Crush is a 2009 Australian supernatural thriller film directed by Jeffrey Gerritsen and John V. Soto. It stars Christopher Egan as Julian, an American martial arts champ house sitting a luxury home in Perth. Julian's life unravels when he cheats on his girlfriend, Clare (Brooke Harman) with Anna (Emma Lung). It was released in Australia in April 2009. It was released on DVD in North America on 14 July 2010.

==Plot==
An international architecture student at University of Western Australia and martial arts champ, Julian finds work as a house sitter for the wealthy owners of a luxury home in Perth. His new job causes friction with his girlfriend Clare, who he was supposed to live with. The house and wealth it exudes open up a realm of opportunities for Julian, and he is seduced by the mysterious and attractive Anna. As time goes on, Anna becomes obsessive of Julian. Subsequently, his relationship with Clare falls apart, and he struggles to regain momentum in a martial arts championship.
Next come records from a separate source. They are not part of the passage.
(** * GTFS scraper: shape clustering, stop projection and timetable
      deduplication (backend/models/gtfs.py)

    A shallow embedding of the algorithmic core of [gtfs.py].  Python lists
    are Rocq lists, Python dicts are insertion-ordered association lists,
    Python exceptions are an explicit error type threaded through a small
    error monad, and the floating point distances of shapely and numpy are
    exact rationals. *)

From Stdlib Require Import String Ascii DecimalString ZArith QArith Qround Bool Arith Lia List.
From Stdlib Require Import Sorting.Sorted Permutation Finite.
Import ListNotations.

Local Open Scope nat_scope.

(* ------------------------------------------------------------------ *)
(** ** Python values: equality, exceptions                              *)
(* ------------------------------------------------------------------ *)

(** Python's [==] on the value types the scraper compares. *)
Class PyEq (A : Type) : Type := {
  eqb : A -> A -> bool;
  eqb_spec : forall x y : A, reflect (x = y) (eqb x y)
}.

#[export] Instance PyEq_Z : PyEq Z := {| eqb := Z.eqb; eqb_spec := Z.eqb_spec |}.
#[export] Instance PyEq_nat : PyEq nat := {| eqb := Nat.eqb; eqb_spec := Nat.eqb_spec |}.
#[export] Instance PyEq_string : PyEq string :=
  {| eqb := String.eqb; eqb_spec := String.eqb_spec |}.

(** The exceptions raised on the modelled paths. *)
Inductive exn : Type :=
| IndexError
| ValueError
| KeyError
| AttributeError
| NameError (name : string)
| Exception (msg : string).

Inductive result (A : Type) : Type :=
| Ok (a : A)
| Raise (e : exn).
Arguments Ok {A} a.
Arguments Raise {A} e.

Definition bind {A B : Type} (r : result A) (k : A -> result B) : result B :=
  match r with
  | Ok a => k a
  | Raise e => Raise e
  end.

Declare Scope py_scope.
Delimit Scope py_scope with py.
Notation "x <- r ;; k" := (bind r (fun x => k))
  (at level 61, r at next level, right associativity) : py_scope.
Notation "' p <- r ;; k" := (bind r (fun p => k))
  (at level 61, p pattern, r at next level, right associativity) : py_scope.
Local Open Scope py_scope.

Section PyList.
Context {A : Type} `{PyEq A}.

Lemma eqb_refl (x : A) : eqb x x = true.
Proof. destruct (eqb_spec x x); congruence. Qed.

Lemma eqb_eq (x y : A) : eqb x y = true <-> x = y.
Proof. destruct (eqb_spec x y); split; congruence. Qed.

Lemma eqb_neq (x y : A) : eqb x y = false <-> x <> y.
Proof. destruct (eqb_spec x y); split; congruence. Qed.

(** [a == b] on lists. *)
Fixpoint list_eqb (a b : list A) : bool :=
  match a, b with
  | [], [] => true
  | x :: a', y :: b' => eqb x y && list_eqb a' b'
  | _, _ => false
  end.

Lemma list_eqb_spec (a b : list A) : reflect (a = b) (list_eqb a b).
Proof.
  revert b; induction a as [|x a IH]; intros [|y b]; simpl;
    try (constructor; congruence).
  destruct (eqb_spec x y) as [->|Hne]; simpl.
  - destruct (IH b) as [->|Hne]; constructor; congruence.
  - constructor; congruence.
Qed.

(** [x in l]. *)
Fixpoint contains (l : list A) (x : A) : bool :=
  match l with
  | [] => false
  | y :: l' => eqb y x || contains l' x
  end.

(** [l.index(x)]: the first position of [x], [ValueError] when absent. *)
Fixpoint index (l : list A) (x : A) : result nat :=
  match l with
  | [] => Raise ValueError
  | y :: l' => if eqb y x then Ok 0 else (n <- index l' x ;; Ok (S n))
  end.

(** [l.index(x, start)]. *)
Definition index_from (l : list A) (x : A) (start : nat) : result nat :=
  n <- index (skipn start l) x ;; Ok (start + n).

(** [l[i]]. *)
Definition getitem (l : list A) (i : nat) : result A :=
  match nth_error l i with
  | Some x => Ok x
  | None => Raise IndexError
  end.

(** [l[lo:hi]] for [0 <= lo]. *)
Definition slice (l : list A) (lo hi : nat) : list A :=
  firstn (hi - lo) (skipn lo l).

(** [l.remove(x)]: drops the first occurrence. *)
Fixpoint remove_first (l : list A) (x : A) : list A :=
  match l with
  | [] => []
  | y :: l' => if eqb y x then l' else y :: remove_first l' x
  end.

(** *** is_subsequence (gtfs.py, lines 75-90) *)
Definition is_subsequence (smaller bigger : list A) : result bool :=
  let smaller_len := length smaller in
  let bigger_len := length bigger in
  if bigger_len <? smaller_len then Ok false
  else
    x0 <- getitem smaller 0 ;;
    match index bigger x0 with
    | Raise ValueError => Ok false
    | Raise e => Raise e
    | Ok start_pos =>
        let end_pos := start_pos + smaller_len in
        if bigger_len <? end_pos then Ok false
        else Ok (list_eqb smaller (slice bigger start_pos end_pos))
    end.

(** [i] is the position of the first occurrence of [x] in [l]. *)
Definition first_occurrence (l : list A) (x : A) (i : nat) : Prop :=
  nth_error l i = Some x /\ forall j, j < i -> nth_error l j <> Some x.

Lemma index_Ok_first (l : list A) (x : A) (i : nat) :
  index l x = Ok i <-> first_occurrence l x i.
Proof.
  revert i; induction l as [|y l IH]; intros i; simpl.
  - split; [discriminate|]. intros [Hn _]. destruct i; discriminate.
  - destruct (eqb_spec y x) as [->|Hne].
    + split.
      * intros [= <-]. split; [reflexivity|]. intros j Hj; lia.
      * intros [Hn Hfirst]. destruct i as [|i]; [reflexivity|].
        exfalso. apply (Hfirst 0); [lia | reflexivity].
    + destruct (index l x) as [n|e] eqn:Hix; simpl.
      * split.
        -- intros [= <-]. destruct (proj1 (IH n) eq_refl) as [Hn Hfirst].
           split; [exact Hn|]. intros [|j] Hj; simpl; [congruence|].
           apply Hfirst; lia.
        -- intros [Hn Hfirst]. destruct i as [|i]; simpl in Hn; [congruence|].
           f_equal. f_equal. symmetry.
           assert (Hi : Ok n = Ok i); [|congruence].
           apply IH. split; [exact Hn|].
           intros j Hj. apply (Hfirst (S j)). lia.
      * split; [discriminate|].
        intros [Hn Hfirst]. destruct i as [|i]; simpl in Hn; [congruence|].
        assert (Hi : @Raise nat e = Ok i); [|discriminate].
        apply IH. split; [exact Hn|].
        intros j Hj. apply (Hfirst (S j)). lia.
Qed.

Lemma index_result (l : list A) (x : A) :
  (exists i, index l x = Ok i) \/ index l x = Raise ValueError.
Proof.
  induction l as [|y l IH]; simpl; [now right|].
  destruct (eqb y x); [left; eauto|].
  destruct IH as [[i ->]| ->]; simpl; [left; eauto | now right].
Qed.

Lemma index_Ok_lt (l : list A) (x : A) (i : nat) :
  index l x = Ok i -> i < length l.
Proof.
  intros Hi. apply index_Ok_first in Hi. destruct Hi as [Hn _].
  apply nth_error_Some. congruence.
Qed.

Lemma index_Ok_contains (l : list A) (x : A) :
  contains l x = true <-> exists i, index l x = Ok i.
Proof.
  induction l as [|y l IH]; simpl.
  - split; [discriminate | intros [i Hi]; discriminate].
  - destruct (eqb y x); simpl; [split; eauto|].
    rewrite IH. split; intros [i Hi].
    + rewrite Hi. simpl. eauto.
    + destruct (index l x); simpl in Hi; [eauto | discriminate].
Qed.

End PyList.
His academic life is threatened when his final university assignment disappears. When he speaks to the owner of the house, he mentions meeting the niece but is told that's impossible as she is away, and the name "Anna" gets a furious reaction. He asks a neighbour to shed some light on the conversation and it is revealed that a junkie died after getting into the house and falling down the stairs. He recognises Anna in the news photo. When she returns, he acknowledges that she is a ghost; her beautiful form turns into a monstrous banshee and tries to force him to kill himself so they can be together. Julian attempts to flee, but Anna traps him in the house, forcing him to hide. His friends and girlfriend come to check on him but are too late. Anna ambushes Julian and asks why he doesn't love her, in his last words he responds, "I'll never love you." just before the banshee pushes him down the stairs to his death, just like her when she was alive. Julian recovers in a hospital bed where a nurse is attending him. As she asks him who he would like to see, Julian asks for Clare. The nurse replies that he's answered incorrectly, revealing the silhouetted nurse to be none other than Anna and Julian is in fact dead. As the film ends, Anna promises to "take care" of Clare whilst kissing Julian in the afterlife.

==Production==
The film was shot in Western Australia, primarily in Perth. The area offered financial incentives according to the producer. Filming locations included South Perth, Perry Lakes Reserve, University of Western Australia and West Perth.

==Soundtrack==
- "Waiting All Day" – Silverchair
- "Ordinary Life" – Kristen Barry
- "Vampire Racecourse" – The Sleepy Jackson
- "Cigarettes and Suitcases" – Something for Kate
- "Animal, I'm Carrying" – Ravior
- "Last Resort" – Papa Roach
- "Bodies" – Little Birdy
- "Crazy" – Cordrazine
- "Everything" – Shihad

==Reception==
The film received a generally positive reaction from Australian cinema magazine, Filmink. "Crush delivers most of what it sets out to do. A busy soundtrack enhances the experience (itself a rarity), while muscular production and the eye candy appeal of Egan and Lung (the film's biggest asset) push proceedings a notch or two above similar movies. [...] it's all handled with enough flair to make the popcorn experience worthwhile."